I tell them there are other ways to do it. This is how we will acknowledge uncertainty exists.

Have a good one.

Paul Lulai (where I've managed to live through a pillory or 2, gotten a bit thicker skin (or a longer neck), and actually have 5 physics majors in college right now (grad h.s. class of ~150) ;)

Physics Teacher
St Anthony Village S.H.
3303 33rd Ave NE
St Anthony Village, MN 55418

612-706-1146
plulai@stanthony.k12.mn.us
http://www.stanthony.k12.mn.us/hsscience/ ;

-----Original Message-----
From: phys-l-bounces@carnot.physics.buffalo.edu [mailto:phys-l-bounces@carnot.physics.buffalo.edu] On Behalf Of brian whatcott
Sent: Tuesday, March 13, 2012 11:50 AM
To: phys-l@carnot.physics.buffalo.edu
Subject: Re: [Phys-l] Significant figures -- again

On 3/12/2012 9:33 PM, Bernard Cleyet wrote:
On 2012, Mar 12, , at 19:12, John Denker wrote:

If I want to read about roundoff errors, I'm not going to rely on
some high-school physics text written by a highly skilled cartoonist.
I have other books, including books with "Numerical Methods" in the
title. I also have my own quantitative observations to draw on.
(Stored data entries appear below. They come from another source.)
Lemma step_consistent (cap retry : nat) (s : state) (e : io_event) :
  consistent s -> consistent (handle cap retry s e).
Proof.
  intros C. destruct e as [n | | n | |]; simpl.
  - intros F. simpl in F. destruct (C F) as (W & O & L & B). simpl.
    rewrite firstn_within by lia. rewrite List.length_app. repeat split; try lia; auto.
  - destruct (in_flight s) eqn:F; [exact C |].
    destruct (inbuf_ s) as [|x l] eqn:I; [exact C |].
    intros _. simpl. repeat split; lia.
  - destruct (in_flight s) eqn:F; [| exact C].
    intros _. destruct (C F) as (W & O & L & B). simpl.
    rewrite W, firstn_more. repeat split; try lia; auto.
  - destruct (in_flight s) eqn:F; [| exact C].
    intros _. destruct (C F) as (W & O & L & B). simpl.
    repeat split; try lia; auto.
  - destruct (in_flight s && (out_offset_ s =? content_length_ s)%nat) eqn:F;
      [| exact C].
    intros F'. simpl in F'. discriminate.
Qed.

Lemma step_conserved (cap retry : nat) (input : list byte) (s : state) (e : io_event) :
  consistent s -> conserved input s -> conserved input (handle cap retry s e).
Proof.
  unfold conserved. intros C K. destruct e as [n | | n | |]; simpl.
  - rewrite <- List.app_assoc, firstn_skipn. exact K.
  - destruct (in_flight s); [exact K |].
    destruct (inbuf_ s) eqn:I; simpl; rewrite ?I; exact K.
  - destruct (in_flight s); exact K.
  - destruct (in_flight s); exact K.
  - destruct (in_flight s) eqn:F; simpl; [| exact K].
    destruct (Nat.eqb_spec (out_offset_ s) (content_length_ s)) as [E | E];
      [| exact K].
    destruct (C F) as (W & _). simpl.
    rewrite List.concat_app. simpl. rewrite app_nil_r, <- List.app_assoc.
    rewrite W, E.
    rewrite (List.app_assoc (firstn _ _)), firstn_skipn. exact K.
Qed.

Lemma Serve_invariant (cap retry : nat) (input : list byte) (es : list io_event) :
  forall s : state,
    consistent s -> conserved input s ->
    consistent (Serve cap retry s es) /\ conserved input (Serve cap retry s es).
Proof.
  unfold Serve. induction es as [|e es IH]; intros s C K; simpl.
  - split; assumption.
  - apply IH; [now apply step_consistent | now apply step_conserved].
Qed.

Lemma Serve_app (cap retry : nat) (s : state) (es es' : list io_event) :
  Serve cap retry s (es ++ es') = Serve cap retry (Serve cap retry s es) es'.
Proof. unfold Serve. apply fold_left_app. Qed.

(** What is buffered and not in flight goes out in one transaction. *)
Lemma send_buffered (cap retry n : nat) (s : state) :
  in_flight s = false -> (List.length (inbuf_ s) <= n)%nat ->
  let s' := Serve cap retry s [StartTransfer; SendBody n; ResponseComplete] in
  in_flight s' = false /\ inbuf_ s' = [] /\ source s' = source s.
Proof.
  intros F Hn. unfold Serve. simpl. rewrite F.
  destruct (inbuf_ s) as [|x l] eqn:I.
  - simpl. rewrite F. simpl. rewrite F, I. simpl. auto.
  - simpl. simpl in Hn. rewrite !(Nat.min_r n (S (List.length l))) by lia.
    rewrite Nat.eqb_refl. simpl. rewrite skipn_all. auto.
Qed.

Lemma flush_empties (cap retry n : nat) (s : state) :
  consistent s -> (List.length (inbuf_ s) <= n)%nat ->
  let s' := Serve cap retry s (flush n) in
  in_flight s' = false /\ inbuf_ s' = [] /\ source s' = source s.
Proof.
  intros C Hn.
  change (flush n) with
    ([SendBody n; ResponseComplete] ++ [StartTransfer; SendBody n; ResponseComplete]).
  rewrite Serve_app.
  set (s1 := Serve cap retry s [SendBody n; ResponseComplete]).
  assert (H1 : in_flight s1 = false /\ source s1 = source s /\
               (List.length (inbuf_ s1) <= n)%nat).
  { unfold s1, Serve. simpl. destruct (in_flight s) eqn:F.
    - destruct (C F) as (W & O & L & B). simpl.
      replace (out_offset_ s + Nat.min n (content_length_ s - out_offset_ s))%nat
        with (content_length_ s) by lia.
      rewrite Nat.eqb_refl. simpl. rewrite length_skipn. repeat split; lia.
    - rewrite F. simpl. repeat split; [exact F | lia]. }
  destruct H1 as (F1 & S1 & L1).
  destruct (send_buffered cap retry n s1 F1 L1) as (A & B & D).
  repeat split; [exact A | exact B | now rewrite D].
Qed.

Lemma round_reads (cap retry n : nat) (s : state) :
  in_flight s = false -> inbuf_ s = [] -> (cap <= n)%nat ->
  let s' := Serve cap retry s (round cap n) in
  in_flight s' = false /\ inbuf_ s' = [] /\ source s' = skipn cap (source s).
Proof.
  intros F I Hn.
  change (round cap n) with
    ([ReadInput cap] ++ [StartTransfer; SendBody n; ResponseComplete]).
  rewrite Serve_app.
  set (s1 := Serve cap retry s [ReadInput cap]).
  assert (H1 : in_flight s1 = false /\ source s1 = skipn cap (source s) /\
               (List.length (inbuf_ s1) <= n)%nat).
  { unfold s1, Serve. simpl. rewrite I. simpl.
    rewrite Nat.sub_0_r, Nat.min_id. repeat split; [exact F |].
    rewrite length_firstn. lia. }
  destruct H1 as (F1 & S1 & L1).
  destruct (send_buffered cap retry n s1 F1 L1) as (A & B & D).
  repeat split; [exact A | exact B | now rewrite D].
Qed.

Lemma rounds_read (cap retry n k : nat) :
  (0 < cap <= n)%nat ->
  forall s : state,
    in_flight s = false -> inbuf_ s = [] -> (List.length (source s) <= k)%nat ->
    let s' := Serve cap retry s (rounds k cap n) in
    in_flight s' = false /\ inbuf_ s' = [] /\ source s' = [].
Proof.
  intros Hc. induction k as [|k IH]; intros s F I L.
  - simpl. repeat split; try assumption.
    destruct (source s); [reflexivity | simpl in L; lia].
  - change (rounds (S k) cap n) with (round cap n ++ rounds k cap n).
    rewrite Serve_app.
    destruct (round_reads cap retry n s F I (proj2 Hc)) as (A & B & D).
    apply IH; [exact A | exact B |].
    rewrite D, length_skipn. lia.
Qed.

(** From a state the loop can reach, the run [drain] leaves nothing
    unread and nothing buffered. *)
Lemma drain_empties (cap retry : nat) (s : state) :
  (0 < cap)%nat -> consistent s ->
  let s' := Serve cap retry s (drain cap s) in
  inbuf_ s' = [] /\ source s' = [].
Proof.
  intros Hc C. unfold drain. rewrite Serve_app.
  destruct (flush_empties cap retry (List.length (inbuf_ s) + cap) s C)
    as (A & B & D); [lia |].
  destruct (rounds_read cap retry (List.length (inbuf_ s) + cap)
              (List.length (source s)) ltac:(lia) _ A B) as (_ & E & G);
    [rewrite D; lia |].
  split; assumption.
Qed.

(** Claim C1.  In every run of the loop, whatever reads, sends, socket
    errors and responses it meets, the bodies the server has acknowledged,
    followed by the bytes still buffered and the input still unread, are the
    input, byte for byte: once the input is read and the buffer is empty,
    the acknowledged bodies are the input, each byte once and in order.  In
    a transaction, a socket error followed by a send of the whole body and
    its response hands the server the whole body as it was buffered,
    whatever part of it had been sent before the error.  And with a buffer
    of at least one byte, a run on which every send goes through ends with
    the whole input acknowledged. *)
Theorem no_byte_lost_or_duplicated
    (buffer_size_ connect_retry_ : nat) (input : list byte) (es : list io_event) :
  let s := Serve buffer_size_ connect_retry_ (Init input) es in
  List.concat (delivered s) ++ inbuf_ s ++ source s = input /\
  (source s = [] -> inbuf_ s = [] -> List.concat (delivered s) = input) /\
  (in_flight s = true ->
   out_offset_ (Rollback s) = 0%nat /\
   content_length_ (Rollback s) = content_length_backup_ s /\
   content_length_ (Rollback s) = content_length_ s /\
   let s' := Serve buffer_size_ connect_retry_ s
               [SocketError; SendBody (content_length_ s); ResponseComplete] in
   delivered s' = delivered s ++ [firstn (content_length_ s) (inbuf_ s)] /\
   inbuf_ s' = skipn (content_length_ s) (inbuf_ s) /\
   in_flight s' = false) /\
  ((0 < buffer_size_)%nat ->
   let s' := Serve buffer_size_ connect_retry_ s (drain buffer_size_ s) in
   source s' = [] /\ inbuf_ s' = [] /\ List.concat (delivered s') = input).
Proof.
  intros s.
  destruct (Serve_invariant buffer_size_ connect_retry_ input es (Init input))
    as [C K].
  { intros F. discriminate. }
  { reflexivity. }
  fold s in C, K.
  assert (Done : forall s0 : state,
             conserved input s0 -> source s0 = [] -> inbuf_ s0 = [] ->
             List.concat (delivered s0) = input).
  { intros s0 K0 Hs Hi. unfold conserved in K0. rewrite Hs, Hi in K0.
    now rewrite !app_nil_r in K0. }
  split; [exact K |]. split; [now apply Done |]. split.
  - intros F. destruct (C F) as (W & O & L & B).
    split; [reflexivity |]. split; [reflexivity |]. split; [exact B |].
    unfold Serve. simpl. rewrite F. simpl. rewrite B.
    rewrite Nat.sub_0_r, Nat.min_id, Nat.eqb_refl. simpl.
    repeat split.
  - intros Hc.
    destruct (drain_empties buffer_size_ connect_retry_ s Hc C) as [Hi Hs].
    destruct (Serve_invariant buffer_size_ connect_retry_ input
                (drain buffer_size_ s) s C K) as [_ K'].
    split; [exact Hs |]. split; [exact Hi |]. now apply Done.
Qed.

End EngineSpec.

(** ** The properties at concrete inputs *)

Module Witnesses.
Import PostHeader Scenario.

(** An object with the request line and the three fields set. *)
Lemma ready_is_reached :
  run init [request "/up"; CSetField "host" (Some "example.org");
            CSetField "LETV-TV-MAC" (Some mac)] = Ok ready.
Proof. vm_compute. reflexivity. Qed.

Lemma no_byte_lost_or_duplicated_witness :
  Engine.source (Engine.Serve 2 3 (Engine.Init payload) retried_run) = [] /\
  Engine.inbuf_ (Engine.Serve 2 3 (Engine.Init payload) retried_run) = [] /\
  List.concat (Engine.delivered (Engine.Serve 2 3 (Engine.Init payload) retried_run))
  = payload.
Proof.
  split; [reflexivity |]. split; [reflexivity |].
  destruct (EngineSpec.no_byte_lost_or_duplicated 2 3 payload retried_run)
    as (_ & Done & _ & _).
  apply Done; reflexivity.
Defined.

Lemma Generate_wire_format_witness :
  content_length_offset_ ready = 0 /\ path_ ready = Some "/up" /\
  mac_ ready = Some mac /\
  Str.len (Wire.request_head "/up" "example.org" mac false true 10) < sizeof_buffer /\
  exists h' : t,
    Generate ready 10 =
    Ok (h', Wire.request_head "/up" "example.org" mac false true 10,
        Str.len (Wire.request_head "/up" "example.org" mac false true 10)).
Proof.
  split; [reflexivity |]. split; [reflexivity |]. split; [reflexivity |].
  split; [vm_compute; reflexivity |].
  destruct (PostHeaderWire.Generate_wire_format ready "/up" mac 10)
    as [(h' & G & _) _];
    [reflexivity | reflexivity | reflexivity | vm_compute; reflexivity |].
  exists h'. exact G.
Defined.

Lemma Generate_twice_witness :
  in_bounds ready = true /\
  exists (h1 : t) (out out' : string) (hs hs' : Z),
    Generate ready 10 = Ok (h1, out, hs) /\
    Generate h1 10 = Ok (h1, out, hs) /\
    Generate h1 2048 = Ok (with_buffer h1 out', out', hs') /\
    content_length_offset_ (with_buffer h1 out') = content_length_offset_ h1 /\
    Str.take (Z.to_nat (content_length_offset_ h1)) out' =
    Str.take (Z.to_nat (content_length_offset_ h1)) out.
Proof.
  split; [vm_compute; reflexivity |].
  apply (PostHeaderMemo.Generate_twice ready 10 2048). vm_compute. reflexivity.
Defined.

Lemma allowance_floor_clamped_witness :
  0 <= 12500 /\ 0 <= 1500000 /\ 0 <= 100000 /\ 0 <= 1048576 /\
  RateGovernor.allowance 12500 1500000 100000 1048576 = 18750.
Proof.
  split; [lia |]. split; [lia |]. split; [lia |]. split; [lia |].
  apply (RateGovernorSpec.allowance_floor_clamped 12500 1500000 100000 1048576);
    vm_compute; congruence.
Defined.

Lemma window_guard_witness :
  0 <= 1 /\ 0 <= 3 /\
  Forall (fun w => TransferWindowGuard.idle_in w <= 1 /\
                   TransferWindowGuard.busy_in w <= 3)
         (TransferWindowGuard.windows 1 3 TransferWindowGuard.zero [] two_windows).
Proof.
  split; [lia |]. split; [lia |].
  apply (TransferWindowGuardSpec.window_guard 1 3 two_windows); lia.
Defined.

Lemma flag_change_resets_prefix_witness :
  (LibC.strcasecmp "letv-zip" "LETV-ZIP" = 0 \/
   (LibC.strcasecmp "letv-zip" "Connection" = 0 /\ Some "1" <> None)) /\
  exists h' : t,
    SetField memoized "letv-zip" (Some "1") = Ok h' /\
    flags h' = (true, true) /\ content_length_offset_ h' = 0.
Proof.
  split; [left; reflexivity |].
  destruct (PostHeaderMemo.flag_change_resets_prefix memoized "letv-zip" (Some "1"))
    as (h' & S1 & F1 & _ & R1); [left; reflexivity |].
  exists h'. split; [exact S1 |]. split; [exact F1 |].
  apply R1. rewrite F1. vm_compute. discriminate.
Defined.

Lemma oversized_values_are_not_refused_witness :
  Options.ParseOptions [("d"%char, long_destination)] =
  Returns (Options.mk false false (Str.take 1023 long_destination)
                      (1024 * 1024) 12500 3 300 1 3 0) /\
  LibC.strcasecmp "Host" "Host" = 0 /\
  SetField init "Host" (Some long_host) = Ok (with_host init (Str.take 63 long_host)).
Proof.
  destruct PostHeaderWire.oversized_values_are_not_refused
    as (Single & _ & _ & Host & _).
  split; [apply Single; discriminate |].
  split; [reflexivity |].
  apply Host. reflexivity.
Defined.

Lemma SetRequest_at_most_once_witness :
  (times is_SetRequest
     [CSetField "Host" (Some "example.org"); request "/up"; CGenerate 10] <= 1)%nat /\
  run init [CSetField "Host" (Some "example.org"); request "/up"; CGenerate 10]
  <> AssertFail in_SetRequest.
Proof.
  split; [unfold times; simpl; lia |].
  apply (proj2 (proj2 PostHeaderContract.SetRequest_at_most_once)).
  unfold times; simpl; lia.
Defined.

Lemma SetField_assertion_witness :
  forallb field_known
    [CSetField "connection" (Some "close"); CSetField "letv-tv-mac" (Some mac);
     CSetField "LETV-ZIP" None] = true /\
  (times sets_mac
     [CSetField "connection" (Some "close"); CSetField "letv-tv-mac" (Some mac);
      CSetField "LETV-ZIP" None] <= 1)%nat /\
  run init [CSetField "connection" (Some "close"); CSetField "letv-tv-mac" (Some mac);
            CSetField "LETV-ZIP" None] <> AssertFail in_SetField.
Proof.
  split; [reflexivity |]. split; [unfold times; simpl; lia |].
  apply (proj2 (proj2 PostHeaderContract.SetField_assertion));
    [reflexivity | unfold times; simpl; lia].
Defined.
John, I think you unnecessarily pillory Paul. I suspect he's caused many students to become physics majors and others to think physically. However, if you've tried to have him correct his texts' errors, and failed that's another matter.
Hmmmm....it seems to me the question of who should pillory whom is quite open.
The suggestion that when a student offers a length to numerous decimal places - far beyond the capability of any tool she has in hand - that this be taken to represent a sample mean is quite ludicrous. Paul could labor the point I suppose, by having a student or several students take numerous measurements of the object in order to produce something that could more rightfully be called a distribution of the samples, so that the initially offered 2.345678 turns out to have a mean closer to 2.5, but life is short, and the curriculum is long.